_Task statement_
Across the listing below, how many lines have the word "else" in them? Provide only the number.

_Task data_
○ ○ ○ ○
(* ===== verification/TreeExamples.v ===== *)
(** * The behavior-tree theorems at work on concrete trees

    A small host over the hash-map store, with stand-ins for the crates the
    repository does not hold, and each theorem applied to a tree, a node or a cell
    of it. *)

From S2P Require Import Prelude Values Extern Keys State Store SimpleStore Effects Nodes Schema Cells Expressions CoreNodes ScatterNode Ticks Lowering.

(** ** The host: one that answers every module call with [Unit] *)
Abbreviation EW := (World Inner unit).

(** A regular expression is a literal text. *)
#[local] Instance regex_literal : RegexCrate := {|
  Regex := string;
  Regex_new := Some;
  find re value := match String.index 0 re value with Some _ => Some re | None => None end;
|}.
#[local] Instance no_calls : CallDecoder := {| call_from_value _ := None |}.
#[local] Instance draw_fresh : RandCrate := {| draws taken := [fresh taken] |}.
#[local] Instance draw_fresh_laws : RandLaws.
Proof. constructor. intros taken. exists (fresh taken). split; [apply list_elem_of_here|apply is_fresh]. Qed.
#[local] Instance unit_host : CallBridge Inner unit := {| arora_call _ w := (Ok (mkCallResult Value.Unit []), w) |}.

Definition usize : Z := 2 ^ 64 - 1.
Definition world0 (h : gmap nat (option Value)) : EW := mkWorld h inner_new ∅ ∅ tt.
Lemma world0_ok h : ok_world (world0 h).
Proof. apply inner_new_ok. Qed.

Definition node0 (f : Uuid) : Node SimpleSlot := mkNode 7 f ∅ None.
Definition scope0 (cells : gmap NodeParameterId (VariableCell SimpleSlot)) : Scope Inner := mkScope ∅ cells ∅.
(** Children that return a status by their id. *)
Definition child_status (t : TickId) : T EW BehaviorTreeError Status :=
  mret (if callable_id t =? 1 then Success else if callable_id t =? 2 then Running else Failure).

(** ** Cells and string nodes *)
Lemma optional_maps_presence_witness :
  value_at (write_back (Local 0) (argument_value None true) true
    (world0 {[ 0%nat := Some (Value.U8 1) ]})) (PLocal 0) = None.
Proof.
  destruct (optional_maps_presence (DSL := SimpleDataStoreLaws) (world0 {[ 0%nat := Some (Value.U8 1) ]})
    (Local 0) (PLocal 0) None (world0_ok _) eq_refl) as [Hq _]; [discriminate|].
  exact (Hq (PLocal 0)).
Defined.

Definition two_strings : EW :=
  world0 (<[ 0%nat := Some (Value.String "a") ]> {[ 1%nat := Some (Value.String "b") ]}).
Definition two_cells (p : Uuid) : result BehaviorTreeError (VariableCell SimpleSlot) :=
  Ok (Local (if p =? SET_STR_VARIABLE_PARAM_ID then 0%nat else 1%nat)).
Definition two_places (p : Uuid) : place := PLocal (if p =? SET_STR_VARIABLE_PARAM_ID then 0 else 1).
Definition two_reads (p : Uuid) : option string :=
  Some (if p =? SET_STR_VARIABLE_PARAM_ID then "a"%string else "b"%string).

Lemma core_node_refines_witness :
  ∃ w', tick_core_node SET_STR_FUNCTION_ID 7 two_cells two_strings = Some (Ok (Some Success), w') ∧
    value_at w' (PLocal 0) = Some (Value.String "b").
Proof.
  destruct (core_node_refines (DSL := SimpleDataStoreLaws) two_strings SET_STR_FUNCTION_ID 7 two_cells
    two_places two_reads (world0_ok _)) as [Href _].
  destruct Href as (w' & Hw & Ha).
  - intros ps p Hps Hp. injection Hps as <-.
    apply elem_of_cons in Hp as [->|Hp]; [|apply elem_of_cons in Hp as [->|Hp]; [|by apply elem_of_nil in Hp]];
      (split; [by eexists|reflexivity]).
  - exists w'. split; [exact Hw|]. destruct Ha as [_ Hv]. exact (Hv (PLocal 0)).
Defined.

Definition scatter0 : Scatter Inner := mkScatter 7 "face" (Some direct_resolver).
Lemma scatter_all_or_nothing_witness :
  ∃ r w', scatter_write scatter0 (Value.ArrayString ["face/a"; "face/b"]%string) (Value.ArrayU8 [1; 2]) (world0 ∅)
      = Some (r, w') ∧ r = Ok Success ∧ value_at w' (PKey (mkKey "face/b")) = Some (Value.U8 2).
Proof.
  destruct (scatter_all_or_nothing (DSL := SimpleDataStoreLaws) (world0 ∅) scatter0
    (Value.ArrayString ["face/a"; "face/b"]%string) (Value.ArrayU8 [1; 2]) (world0_ok _))
    as (r & w' & Hrun & _ & _ & Hw & _).
  - intros kept keys Hk. discriminate.
  - reflexivity.
  - exists r, w'. split; [exact Hrun|]. destruct Hw as [Hr Hv]. split; [exact Hr|].
    exact (Hv (PKey (mkKey "face/b"))).
Defined.

(** ** Control nodes *)
Lemma seq_ticks_in_order_witness :
  tick_builtin usize child_status (scope0 ∅) None [mkTickId 1; mkTickId 2; mkTickId 1] (node0 SEQ_FUNCTION_ID)
    (world0 ∅) = Some (Ok (Some Running), world0 ∅).
Proof.
  apply (proj1 (seq_ticks_in_order usize child_status (scope0 ∅) None [mkTickId 1; mkTickId 2; mkTickId 1]
    (node0 SEQ_FUNCTION_ID) (world0 ∅) (world0 ∅) eq_refl)).
  exists [mkTickId 1; mkTickId 2], [mkTickId 1], [Success; Running]. split; [reflexivity|]. split.
  - repeat econstructor.
  - right. split; [discriminate|]. by exists 1%nat.
Defined.

Lemma fallback_is_flipped_seq_witness :
  tick_builtin usize child_status (scope0 ∅) None [mkTickId 3; mkTickId 1] (node0 FALLBACK_FUNCTION_ID) (world0 ∅)
  = Some (Ok (Some Success), world0 ∅).
Proof.
  rewrite (fallback_is_flipped_seq usize child_status (scope0 ∅) None [mkTickId 3; mkTickId 1]
    (node0 FALLBACK_FUNCTION_ID) (node0 SEQ_FUNCTION_ID) (world0 ∅) eq_refl eq_refl).
  reflexivity.
Defined.

Lemma parallel_ticks_all_witness :
  tick_builtin usize child_status (scope0 ∅) None [mkTickId 3; mkTickId 2; mkTickId 1] (node0 PARALLEL_FUNCTION_ID)
    (world0 ∅) = Some (Ok (Some Failure), world0 ∅).
Proof.
  apply (parallel_ticks_all usize child_status (scope0 ∅) None [mkTickId 3; mkTickId 2; mkTickId 1]
    (node0 PARALLEL_FUNCTION_ID) (world0 ∅) Failure (world0 ∅) eq_refl).
  exists [Failure; Running; Success]. split; [repeat econstructor|]. split.
  - split; [discriminate|]. intros Hall. apply Forall_cons in Hall as [He _]. discriminate.
  - split; [intros _; apply list_elem_of_here|reflexivity].
Defined.

(** The index is 1: the first child is not ticked again. *)
Definition index_world (i : Z) : EW := world0 {[ 0%nat := Some (Value.U16 i) ]}.
Definition index_scope : Scope Inner :=
  scope0 {[ mkNodeParameterId 7 SEQ_STAR_CURRENT_INDEX_PARAM_ID := Local 0 ]}.
Lemma seq_star_resumes_witness :
  tick_builtin usize child_status index_scope None [mkTickId 3; mkTickId 1; mkTickId 2; mkTickId 3]
    (node0 SEQ_STAR_FUNCTION_ID) (index_world 1)
  = Some (Ok (Some Running), set (Local 0) (Value.U16 2) (index_world 1)).
Proof.
  apply (seq_star_resumes usize child_status index_scope None
    [mkTickId 3; mkTickId 1; mkTickId 2; mkTickId 3] (node0 SEQ_STAR_FUNCTION_ID) (Local 0) 1 (index_world 1)
    Running _ eq_refl eq_refl eq_refl); [simpl; lia|simpl; lia|].
  exists [mkTickId 1; mkTickId 2], [mkTickId 3], [Success; Running], (index_world 1).
  split; [reflexivity|]. split; [repeat econstructor|]. split; [|reflexivity].
  right. split; [discriminate|]. by exists 1%nat.
Defined.

(** The latch in cell 0, the status output in cell 1; the child fails. *)
Definition run_scope : Scope Inner :=
  scope0 (<[ mkNodeParameterId 7 RUN_STATUS_LATCH_PARAM_ID := Local 0 ]>
         {[ mkNodeParameterId 7 RUN_STATUS_OUT_PARAM_ID := Local 1 ]}).
Lemma run_status_latches_witness :
  ∃ w', tick_builtin usize child_status run_scope None [mkTickId 3] (node0 RUN_STATUS_FUNCTION_ID) (world0 ∅)
      = Some (Ok (Some Failure), w') ∧ value_at w' (PLocal 1) = Some (status_value Failure).
Proof.
  destruct (run_status_latches (DSL := SimpleDataStoreLaws) usize child_status run_scope None
    (node0 RUN_STATUS_FUNCTION_ID) [mkTickId 3] (Local 0) (Local 1) (PLocal 0) (PLocal 1) (mkTickId 3)
    (world0 ∅) (Ok Failure) (world0 ∅) eq_refl eq_refl eq_refl eq_refl eq_refl (world0_ok _) eq_refl eq_refl)
    as (w' & Hw & Ho & _).
  - discriminate.
  - intros st Hst. discriminate.
  - by exists w'.
Defined.

Definition unpack_node : Node SimpleSlot :=
  mkNode 7 UNPACK_FUNCTION_ID {[ UNPACK_VALUES_PARAM_ID := Expression.Value (Value.ArrayU8 [4; 5]) ]} None.
Lemma unpack_all_or_nothing_witness :
  ∃ st w', tick_builtin usize child_status (scope0 ∅) (Some (Ports [None; Some (Local 0)])) [] unpack_node (world0 ∅)
      = Some (Ok (Some st), w') ∧ st = Success ∧ value_at w' (PLocal 0) = Some (Value.U8 5).
Proof.
  destruct (unpack_all_or_nothing (DSL := SimpleDataStoreLaws) usize child_status (scope0 ∅) [] unpack_node
    [None; Some (Local 0)] [None; Some (PLocal 0)] (Value.ArrayU8 [4; 5]) (world0 ∅) (world0 ∅) eq_refl)
    as (st & w' & Hrun & Hst & Hw).
  - unfold argument. cbn [n_arguments unpack_node]. rewrite lookup_singleton_eq.
    cbn [node_parameters_variables scope0]. rewrite lookup_empty. reflexivity.
  - apply world0_ok.
  - repeat constructor.
  - intros [|[|i]] [|[|j]] p Hi Hj; try discriminate; reflexivity.
  - assert (st = Success) as -> by (apply Hst; eexists; split; [reflexivity|simpl; lia]).
    exists Success, w'. split; [exact Hrun|]. split; [reflexivity|]. exact (Hw (PLocal 0)).
Defined.

(** ** Lowering: [seq] over [succeed] and [run] *)
Definition succeed_node : Node SimpleSlot := mkNode 1 SUCCEED_FUNCTION_ID ∅ None.
Definition run_node : Node SimpleSlot := mkNode 2 RUN_FUNCTION_ID ∅ None.
Definition root_node : Node SimpleSlot := mkNode 3 SEQ_FUNCTION_ID ∅ (Some [1; 2]).
Definition small_tree : BehaviorTree (S := Inner) :=
  mkBehaviorTree root_node (<[ 1 := succeed_node ]> (<[ 2 := run_node ]> {[ 3 := root_node ]})) ∅ ∅ ∅.
Definition small_rank (n : Node SimpleSlot) : nat := if n_id n =? 3 then 1 else 0.
Lemma small_acyclic : acyclic small_rank small_tree.
Proof.
  assert (Hroot : child_lower small_rank small_tree root_node).
  { intros child n Hc Hn. cbn [n_children root_node default from_option id] in Hc.
    apply elem_of_cons in Hc as [->|Hc]; [|apply elem_of_cons in Hc as [->|Hc]; [|by apply elem_of_nil in Hc]];
      vm_compute in Hn; injection Hn as <-; vm_compute; lia. }
  split; [exact Hroot|]. intros id node Hn. cbn [small_tree node_index] in Hn.
  apply lookup_insert_Some in Hn as [[_ <-]|[_ Hn]]; [intros c n Hc; by apply elem_of_nil in Hc|].
  apply lookup_insert_Some in Hn as [[_ <-]|[_ Hn]]; [intros c n Hc; by apply elem_of_nil in Hc|].
  by apply lookup_singleton_Some in Hn as [_ <-].
Qed.

Lemma lowering_mirrors_tree_witness :
  ∃ r w', lower_behavior_tree usize 2 small_tree ∅ (world0 ∅) = Some (r, w') ∧
    match r with Err _ => w' = world0 ∅ | Ok lowered => unregister lowered w' = Some (world0 ∅) end.
Proof.
  destruct (lowering_mirrors_tree (DS := SimpleDataStore) usize small_rank small_tree ∅ 2 (world0 ∅) small_acyclic) as (r & w' & Hr & Hw);
    [vm_compute; lia|].
  exists r, w'. split; [exact Hr|]. destruct r; [apply Hw|exact Hw].
Defined.

Definition small_lowered : LoweredTree (S := Inner) * EW :=
  match lower_behavior_tree usize 2 small_tree ∅ (world0 ∅) with
  | Some (Ok lowered, w) => (lowered, w)
  | _ => (mkLoweredTree (mkTickId 0) [] small_tree, world0 ∅)
  end.
Lemma lowered_ticks_return_witness :
  ∃ r w3, lowered_tick usize 2 small_lowered.1 small_lowered.2 = Some (r, w3) ∧
    callables_by_id w3 = callables_by_id small_lowered.2.
Proof.
  apply (lowered_ticks_return (DS := SimpleDataStore) usize small_rank small_tree ∅ 2 (world0 ∅) small_lowered.1 small_lowered.2).
  - intros call w. reflexivity.
  - apply small_acyclic.
  - vm_compute. lia.
  - reflexivity.
  - reflexivity.
Defined.

(** [seq] of a node that succeeds and one that runs is running. *)
Example small_tree_runs :
  match lowered_tick usize 2 small_lowered.1 small_lowered.2 with
  | Some (r, _) => r = Ok Running
  | None => False
  end.
Proof. vm_compute. reflexivity. Qed.

Definition run_function : TickFunction Inner :=
  mkTickFunction (DS := SimpleDataStore) (node0 RUN_FUNCTION_ID) None (scope0 ∅) [] None [].
Lemma native_nodes_witness :
  tick usize child_status run_function (world0 ∅) = Some (Ok Running, world0 ∅).
Proof.
  apply (proj1 (native_nodes (DS := SimpleDataStore) usize child_status run_function (world0 ∅)) eq_refl
    (world0 ∅) (Ok (Some Running)) eq_refl).
Defined.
○ ○ ○ ○
_Solution for this task_
5